## WORK REQUIRED
Emit an exact copy of the lines running from the start of the records to the line containing "their results into", both included.

## MATERIALS PROVIDED

(** * autobot: the GitHub reporter ([autobot/github.py])

    A shallow embedding of the class [GitHubAPI]: the predicate checks that
    are run over pull requests, issues and comments, and the assembly of
    their results into the nested report.  The objects of the platform
    client are records holding the data a fetch returns; the clock read by
    the time-based checks is the argument [now]. *)

From Stdlib Require Import ZArith List String Ascii Bool Lia.
Import ListNotations.

Local Open Scope string_scope.
Local Open Scope list_scope.

(** ** The Python primitives the class relies on *)

Module Py.

(** Exceptions the modelled code can raise. *)
Inductive exn : Type :=
| IndexError.

Inductive result (A : Type) : Type :=
| Ok (a : A)
| Raise (e : exn).
Arguments Ok {A} a.
Arguments Raise {A} e.

Definition bind {A B : Type} (c : result A) (k : A -> result B) : result B :=
  match c with
  | Ok a => k a
  | Raise e => Raise e
  end.

(** Truth value of a list: a list is true when it is not empty. *)
Definition list_truthy {A : Type} (l : list A) : bool :=
  match l with
  | [] => false
  | _ :: _ => true
  end.

(** Truth value of a [str]. *)
Definition str_truthy (s : string) : bool :=
  match s with
  | EmptyString => false
  | String _ _ => true
  end.

(** [for x in s] over a [str]: its characters, each a string of length one. *)
Fixpoint str_iter (s : string) : list string :=
  match s with
  | EmptyString => []
  | String c rest => String c EmptyString :: str_iter rest
  end.

(** [s[1:]]: slicing never raises, the empty string gives the empty string. *)
Definition slice_from_1 (s : string) : string :=
  match s with
  | EmptyString => EmptyString
  | String _ rest => rest
  end.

## TASK ANSWER
(** * autobot: the GitHub reporter ([autobot/github.py])

    A shallow embedding of the class [GitHubAPI]: the predicate checks that
    are run over pull requests, issues and comments, and the assembly of
    their results into the nested report.  The objects of the platform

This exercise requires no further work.